Nurses who have not worked on a ward for 20 years are now having to work in intensive care units, ICU nurses who are highly trained and would usually provide one-to-one care are having to care for far more patients, and outpatient receptionists are having to call families with the worst news they will ever hear. But it’s all about mucking in, being a hero, doing your best. There is a welcome round of applause on Thursday nights. As Tennyson said, theirs not to reason why.
The emotional, physical and psychological burden of doing this work is draining at the best of times and even the most resilient can only do it for so long. People are becoming tired. Several colleagues have shared with me their own distress, their fear, their inability to sleep. I’ve never heard the term “I cried all night” so often. They share their feelings that they have let people down or abandoned their patients with other long-term health conditions. For all that, the rest of healthcare still happens, people still have heart attacks and get cancer. They still go to work but this is not sustainable.
Most major incidents that the NHS faces are hours or days long. Covid-19 is a slow-moving major incident that will last for months. A principle of major incident management is to preserve the workers because without workers there is no rescue.

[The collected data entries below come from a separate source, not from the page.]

(* ===== verification/MontonClases.v ===== *)
(** * The heap of a program: small blocks by class

    The blocks in the hands of the program, those kept to be used again, and what
    each call does to them. *)
From S2P Require Import Prelude Monton MontonInv.
Local Open Scope N_scope.
#[local] Set Default Proof Using "Type*".

(** ** Chains of free blocks *)
(** Each one holds the address of the next in its first bytes. *)
Fixpoint cadena (m : Bytes) (p : N) (l : list N) : Prop :=
  match l with [] => p = 0 | q :: l => p = q ∧ q ≠ 0 ∧ cadena m (leer_ptr m q) l end.
Lemma leer_ext m m' p : (forall i, i < 8 -> m' (p + i) = m (p + i)) -> leer_ptr m' p = leer_ptr m p.
Proof. intros Hm. unfold leer_ptr. f_equal. apply list_fmap_ext. intros _ i Hi%list_elem_of_lookup_2%elem_of_upto. auto. Qed.
Lemma cadena_ext m m' l p : (forall q i, q ∈ l -> i < 8 -> m' (q + i) = m (q + i)) -> cadena m p l -> cadena m' p l.
Proof.
  revert p. induction l as [|q l IH]; intros p Hm; [done|]. cbn. intros (-> & Hq & Hc). split_and!; [done|done|].
  rewrite (leer_ext m) by (intros i Hi; apply Hm; [left|done]). apply IH; [|done]. intros x i Hx. apply Hm. by right.
Qed.
Lemma escribir_dentro m p bs i : i < lenN bs -> escribir m p bs (p + i) = default x00 (bs !! N.to_nat i).
Proof.
  intros Hi. unfold escribir. rewrite (proj2 (N.leb_le _ _)) by lia. replace (p + i - p) with i by lia.
  destruct (lookup_lt_is_Some_2 bs (N.to_nat i)) as [b ->]; [|done]. unfold lenN in Hi. lia.
Qed.
Lemma escribir_fuera m p bs a : ~ en (p, lenN bs) a -> escribir m p bs a = m a.
Proof.
  intros Hn. unfold escribir. destruct (N.leb_spec p a); [|done]. rewrite lookup_ge_None_2; [done|]. unfold en, lenN in *. cbn in Hn. lia.
Qed.
Lemma leer_escribir m p v : v < U64 -> leer_ptr (escribir_ptr m p v) p = v.
Proof.
  intros Hv. transitivity (le_val (le_bytes 8 v)); [|by apply le_val_bytes]. unfold leer_ptr, escribir_ptr. f_equal.
  pose proof (le_bytes_length 8 v) as Hlen. revert Hlen. generalize (le_bytes 8 v). clear. intros bs Hlen.
  do 8 (destruct bs as [|? bs]; [done|]). destruct bs; [|done]. change (upto 8) with [0; 1; 2; 3; 4; 5; 6; 7]. cbn [fmap list_fmap].
  by rewrite !escribir_dentro.
Qed.

(** ** Blocks by class *)
Definition pon {X} (cs : N -> X) (c : N) (x : X) : N -> X := fun d => if d =? c then x else cs d.
Definition cacheados (cs : N -> list N) : list (N * N) := upto N_CLASES ≫= fun c => (fun p => (p, (c + 1) * 16)) <$> cs c.
Lemma upto_saca n c : c < n -> exists r, upto n ≡ₚ c :: r ∧ c ∉ r.
Proof.
  intros Hc. destruct (list_elem_of_split (upto n) c (proj2 (elem_of_upto c n) Hc)) as (l1 & l2 & Hl).
  exists (l1 ++ l2). split; [rewrite Hl; by rewrite <- Permutation_middle|].
  assert (NoDup (upto n)) as Hn by (apply NoDup_fmap_2; [intros ?? ?; lia|apply NoDup_seq]). rewrite Hl in Hn.
  rewrite <- Permutation_middle in Hn. by apply NoDup_cons in Hn as [? _].
Qed.
Lemma cacheados_pon cs c x l : c < N_CLASES -> cacheados (pon cs c (x :: l)) ≡ₚ (x, (c + 1) * 16) :: cacheados (pon cs c l).
Proof.
  intros Hc. destruct (upto_saca N_CLASES c Hc) as (r & Hr & Hn). unfold cacheados. rewrite Hr. cbn [mbind list_bind]. unfold pon at 1 3. rewrite N.eqb_refl. cbn [fmap list_fmap app].
  f_equiv. f_equiv. assert (forall l', r ≫= (fun d => (fun p => (p, (d + 1) * 16)) <$> pon cs c l' d) = r ≫= (fun d => (fun p => (p, (d + 1) * 16)) <$> cs d)) as Ho; [|by rewrite !Ho].
  intros l'. revert Hn. clear. induction r as [|d r IH]; intros Hn; [done|]. apply not_elem_of_cons in Hn as [Hd Hn]. cbn [mbind list_bind]. rewrite IH by done.
  unfold pon. by rewrite (proj2 (N.eqb_neq _ _)) by done.
Qed.
Lemma pon_igual {X} (cs : N -> X) c d : pon cs c (cs c) d = cs d.
Proof. unfold pon. by destruct (N.eqb_spec d c) as [->|]. Qed.
Lemma cacheados_ext cs ds : (forall c, cs c = ds c) -> cacheados cs = cacheados ds.
Proof. intros He. unfold cacheados. induction (upto N_CLASES) as [|c l IH]; [done|]. cbn [mbind list_bind]. by rewrite He, IH. Qed.
Lemma cacheados_en cs c q : c < N_CLASES -> q ∈ cs c -> (q, (c + 1) * 16) ∈ cacheados cs.
Proof. intros Hc Hq. apply list_elem_of_bind. exists c. split; [apply list_elem_of_fmap; eauto|by apply elem_of_upto]. Qed.

(** The bytes set aside for a layout. *)
Definition reserva (l : Layout) : N := match clase_de l with Some c => (c + 1) * 16 | None => reserva_base l end.
(** Where it may start. *)
Definition alineado (l : Layout) : N := match clase_de l with Some _ => 16 | None => l_align l end.
Definition vivos (v : list (N * Layout)) : list (N * N) := (fun x => (x.1, reserva x.2)) <$> v.
Definition bloques (v : list (N * Layout)) (cs : N -> list N) : list (N * N) := vivos v ++ cacheados cs.
#[export] Instance bloques_perm : Proper ((≡ₚ) ==> (=) ==> (≡ₚ)) bloques.
Proof. intros v w Hp cs ? <-. unfold bloques, vivos. by rewrite Hp. Qed.

Lemma clase_spec l c : clase_de l = Some c -> c < N_CLASES ∧ l_size l <= (c + 1) * 16 ∧ 16 <= (c + 1) * 16 ∧ l_align l <= 16 ∧ (c + 1) * 16 <= CLASE_MAX.
Proof.
  unfold clase_de. destruct (_ && _) eqn:Hc; [|done]. apply andb_true_iff in Hc as [H1%N.leb_le H2%N.leb_le]. intros [= <-].
  assert (N_CLASES = 64 ∧ CLASE_MAX = 1024) as [E1 E2] by done. rewrite E1, E2 in *.
  pose proof (div_ceil_mul (N.max (l_size l) 1) 16 ltac:(done)). pose proof (div_ceil_le (N.max (l_size l) 1) 16 64 ltac:(done) ltac:(lia)). lia.
Qed.
Lemma reserva_cabe l : l_size l <= reserva l.
Proof.
  unfold reserva. destruct (clase_de l) as [c|] eqn:Hc; [by apply clase_spec in Hc as (_ & ? & _)|]. unfold reserva_base. destruct (grande l); [by apply redondo_ge|done].
Qed.
Lemma clase_chica l c : clase_de l = Some c -> grande l = false.
Proof.
  intros Hc%clase_spec. unfold grande. assert (CLASE_MAX < MMAP_ALLOC_MIN) by done. rewrite (proj2 (N.leb_gt _ _)); [done|]. lia.
Qed.

Section Clases.
Context {K H : Type} `{OpsSpec K, HeapSpec H}.
Implicit Types (s : Estado (K := K) (H := H)) (v : list (N * Layout)) (cs : N -> list N).

(** [v] is what the program has and [cs] the blocks kept by class. *)
Record en_orden v cs s : Prop := {
  e_base : montado (bloques v cs) s;
  e_vivos : forall p l, (p, l) ∈ v -> valida l ∧ p mod alineado l = 0 ∧ lugar l p s;
  e_cabeza : length (cabeza s) = N.to_nat N_CLASES;
  e_cadenas : forall c, c < N_CLASES -> exists p, cabeza s !! N.to_nat c = Some p ∧ cadena (memoria s) p (cs c) ∧ Forall (fun q => q mod 16 = 0) (cs c);
}.
(** The bytes of the blocks of [v] are as they were. *)
Definition conserva v s s' : Prop := forall a, ocupa (vivos v) a -> memoria s' a = memoria s a.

But with such workforce shortages how will this happen? There is no reserve. Reassurances that an additional 30,000 have come back to help sound encouraging, but is the cavalry of ex-NHS doctors and nurses really on the way to save the day? The number of actual returners who have so far reached the front line is very small. The ask of them is great. The Nightingale temporary hospitals used an agency to recruit with an expectation that people would work four 12-hour shifts in a row. Add to this unfamiliar work in hot and noisy conditions and there is a real issue of burnout.

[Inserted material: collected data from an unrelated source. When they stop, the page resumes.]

(** * A list allocator to run the heap with

    The plainest one that keeps the promises of [HeapSpec], for the concrete
    runs: it remembers the blocks it gave and tries after each of them. It is not
    the code of the crate the heap uses. *)
#[local] Set Default Proof Using "Type".

Record Lista := mkLista { li_bottom : N; li_top : N; li_tomados : list (N * N) }.
Fixpoint quita (b : N * N) (l : list (N * N)) : list (N * N) :=
  match l with [] => [] | c :: l => if decide (b = c) then l else c :: quita b l end.
Definition sirve (h : Lista) (n p : N) : bool :=
  (p + n <=? li_top h) && forallb (fun b => (p + n <=? b.1) || (b.1 + b.2 <=? p)) (li_tomados h).
Definition candidatos (h : Lista) (al : N) : list N := redondo al <$> li_bottom h :: ((fun b => b.1 + b.2) <$> li_tomados h).
Definition busca (h : Lista) (l : Layout) : option N := snd <$> list_find (fun p => sirve h (l_size l) p = true) (candidatos h (l_align l)).

#[export] Instance heap_lista : Heap Lista := {|
  heap_empty := mkLista 0 0 [];
  heap_init_with b n x := (mkLista b (b + n) [], x.2);
  allocate_first_fit l x :=
    match busca x.1 l with
    | Some p => (Some p, (mkLista (li_bottom x.1) (li_top x.1) ((p, l_size l) :: li_tomados x.1), x.2))
    | None => (None, x)
    end;
  heap_deallocate p l x := (mkLista (li_bottom x.1) (li_top x.1) (quita (p, l_size l) (li_tomados x.1)), x.2);
  heap_extend n x := (mkLista (li_bottom x.1) (li_top x.1 + n) (li_tomados x.1), x.2);
  bottom := li_bottom;
  top := li_top;
  used h := foldr (fun b n => b.2 + n) 0 (li_tomados h);
  heap_size h := li_top h - li_bottom h;
|}.
Definition lista_ok (h : Lista) : Prop := forall b, b ∈ li_tomados h -> li_bottom h <= b.1.

Lemma quita_perm b l : b ∈ l -> l ≡ₚ b :: quita b l.
Proof.
  induction l as [|c l IH]; intros Hb; [by apply elem_of_nil in Hb|]. cbn. case_decide as Hd; [by subst|].
  apply elem_of_cons in Hb as [?|Hb]; [done|]. rewrite (IH Hb) at 1. apply perm_swap.
Qed.
Lemma lista_primero h m l : lista_ok h -> valida l ->
  let '(o, (h', m')) := allocate_first_fit l (h, m) in
  lista_ok h' ∧ bottom h' = bottom h ∧ top h' = top h ∧
  (forall a, ~ en_region h a ∨ ocupa (li_tomados h) a -> m' a = m a) ∧
  match o with
  | None => li_tomados h' ≡ₚ li_tomados h
  | Some p => bottom h <= p ∧ p + l_size l <= top h ∧ p mod l_align l = 0 ∧ (forall a, en (p, l_size l) a -> ~ ocupa (li_tomados h) a) ∧
      li_tomados h' ≡ₚ (p, l_size l) :: li_tomados h
  end.
Proof.
  intros Hok (Hp & Hs & _). pose proof (potencia_pos _ Hp) as Ha. cbn -[busca]. destruct (busca h l) as [p|] eqn:Hb; [|by split_and!].
  unfold busca in Hb. destruct (list_find _ _) as [[i q]|] eqn:Hf; [|done]. injection Hb as ->. apply list_find_Some in Hf as (Hi & Hsi & _).
  apply list_elem_of_lookup_2 in Hi. unfold candidatos in Hi. apply list_elem_of_fmap in Hi as (x & -> & Hx).
  unfold sirve in Hsi. apply andb_true_iff in Hsi as [S1%N.leb_le S2]. rewrite forallb_forall in S2.
  assert (li_bottom h <= redondo (l_align l) x) as Hle.
  { etrans; [|by apply redondo_ge]. apply elem_of_cons in Hx as [->|(b & -> & Hb)%list_elem_of_fmap]; [done|]. specialize (Hok b Hb). lia. }
  split; [intros b [->|Hin]%elem_of_cons; [exact Hle|by apply Hok]|]. split_and!; try done; [by apply redondo_mod|].
  intros a [L1 L2] (b & Hb & L3 & L4). cbn in L1, L2. specialize (S2 b (proj1 (list_elem_of_In _ _) Hb)). apply orb_true_iff in S2 as [S2%N.leb_le|S2%N.leb_le]; lia.
Qed.
Lemma lista_devuelve h m p l t : lista_ok h -> li_tomados h ≡ₚ (p, l_size l) :: t ->
  let '(h', m') := heap_deallocate p l (h, m) in
  lista_ok h' ∧ bottom h' = bottom h ∧ top h' = top h ∧ li_tomados h' ≡ₚ t ∧ forall a, ~ en_region h a ∨ ocupa t a -> m' a = m a.
Proof.
  intros Hok Ht. cbn. assert ((p, l_size l) ∈ li_tomados h) as Hin by (rewrite Ht; by left). pose proof (quita_perm _ _ Hin) as Hq. split_and!; try done.
  - intros b Hb. cbn in *. apply Hok. rewrite Hq. by right.
  - rewrite Hq in Ht. by apply Permutation_cons_inv in Ht.
Qed.
#[export] Instance spec_lista : HeapSpec Lista.
Proof.
  refine {| heap_ok := lista_ok; tomados := li_tomados; primero_ok := lista_primero; devuelve_ok := lista_devuelve |}.
  - split; [|done]. intros b Hb. by apply elem_of_nil in Hb.
  - intros h m b n _ _. cbn. split_and!; try done; try lia. intros x Hx. by apply elem_of_nil in Hx.
  - intros h m n Hok. cbn. split_and!; done.
Defined.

Healthcare has no reserve model like the armed forces and no easily casual workforce as in retail. As a registered healthcare professional, I tried to volunteer to work back in the NHS. It turns out there is no process for people who offer to come back if they are not already NHS employees.

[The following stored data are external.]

(** * Psychometric exam parser: answer key, normaliser, segmenter, merger

    A shallow embedding of [scripts/improved-parser.cjs] (and of the parts of
    [scripts/official-parser.cjs] that the specification refers to), with the
    properties of the natural-language specification stated and settled
    against it, followed by further properties of the same functions, of the
    answer key decoder of [scripts/official-parser.cjs] and of the section
    boundaries and the normalizer of the two older parsers.

    JavaScript strings are sequences of UTF-16 code units; they are modelled
    as lists of code units ([Z]), so that [length], [indexOf] and [substring]
    count exactly what the source counts.  JavaScript numbers that hold
    indices, question numbers and answers are modelled as [Z], with [-1] as
    the "not found" result of [indexOf]. *)

From Stdlib Require Import ZArith List Ascii String Lia Bool Decimal DecimalString
  DecimalPos DecimalZ.
From stdpp Require Import gmap strings list fin_maps sorting.

Local Open Scope Z_scope.

(** ** JavaScript strings *)

Module JS.

(** A string is a list of UTF-16 code units. *)
Abbreviation jsstring := (list Z).

(** [s.length], for strings and arrays. *)
Definition len {A : Type} (s : list A) : Z := Z.of_nat (length s).

(** String literals of the source are written as Rocq string literals; the
    file is UTF-8, [utf16] decodes the bytes of the literal into the code
    units that the JavaScript literal denotes. *)
Definition byteZ (a : ascii) : Z := Z.of_N (N_of_ascii a).

Definition units_of_codepoint (cp : Z) : jsstring :=
  if cp <? 65536 then [cp]
  else [55296 + Z.shiftr (cp - 65536) 10; 56320 + Z.land (cp - 65536) 1023].

Fixpoint utf16 (s : string) : jsstring :=
  match s with
  | EmptyString => []
  | String a rest =>
      let b := byteZ a in
      if b <? 128 then b :: utf16 rest
      else if b <? 224 then
        match rest with
        | String a1 rest1 =>
            (Z.shiftl (Z.land b 31) 6 + Z.land (byteZ a1) 63) :: utf16 rest1
        | EmptyString => [65533]
        end
      else if b <? 240 then
        match rest with
        | String a1 (String a2 rest2) =>
            (Z.shiftl (Z.land b 15) 12 + Z.shiftl (Z.land (byteZ a1) 63) 6
             + Z.land (byteZ a2) 63) :: utf16 rest2
        | _ => [65533]
        end
      else
        match rest with
        | String a1 (String a2 (String a3 rest3)) =>
            units_of_codepoint
              (Z.shiftl (Z.land b 7) 18 + Z.shiftl (Z.land (byteZ a1) 63) 12
               + Z.shiftl (Z.land (byteZ a2) 63) 6 + Z.land (byteZ a3) 63)
              ++ utf16 rest3
        | _ => [65533]
        end
  end.

(** Character classes of the regular expressions and of [trim]. *)

(** [\d] *)
Definition isDigit (c : Z) : bool := (48 <=? c) && (c <=? 57).

(** [\s], which is also the set that [String.prototype.trim] strips:
    WhiteSpace and LineTerminator of ECMAScript. *)
Definition isWs (c : Z) : bool :=
  (c =? 9) || (c =? 10) || (c =? 11) || (c =? 12) || (c =? 13) || (c =? 32)
  || (c =? 160) || (c =? 5760) || ((8192 <=? c) && (c <=? 8202))
  || (c =? 8232) || (c =? 8233) || (c =? 8239) || (c =? 8287)
  || (c =? 12288) || (c =? 65279).

(** [s.startsWith(p)] *)
Fixpoint startsWith (s p : jsstring) {struct p} : bool :=
  match p, s with
  | [], _ => true
  | _ :: _, [] => false
  | a :: p', b :: s' => (a =? b) && startsWith s' p'
  end.

(** First index [>= pos] at which [p] occurs in [s], where [s] is the suffix
    of the searched string that starts at index [pos]; [-1] when there is
    none. *)
Fixpoint findFrom (p s : jsstring) (pos : Z) : Z :=
  if startsWith s p then pos
  else match s with
       | [] => -1
       | _ :: s' => findFrom p s' (pos + 1)
       end.

Definition clamp (i : Z) (s : jsstring) : Z := Z.max 0 (Z.min i (len s)).

(** [s.indexOf(p, from)] *)
Definition indexOf (s p : jsstring) (from : Z) : Z :=
  let k := clamp from s in
  findFrom p (drop (Z.to_nat k) s) k.

(** [s.includes(p)] *)
Definition includes (s p : jsstring) : bool := negb (indexOf s p 0 =? -1).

Some NHS trusts have taken the initiative locally and worked hard to preserve the workforce they have and to encourage others to join or come back. They have done this with good emergency workforce planning and consideration of factors such as age, shift length or family commitments. Other NHS organisations seem to be feeling their way through a crisis, with little planning or without even considering the increased risk that they, their staff and their patients are dealing with.
The health and care workforce is key to good outcomes for all of us, but it has become clear that there is no national emergency workforce plan for a national health service emergency.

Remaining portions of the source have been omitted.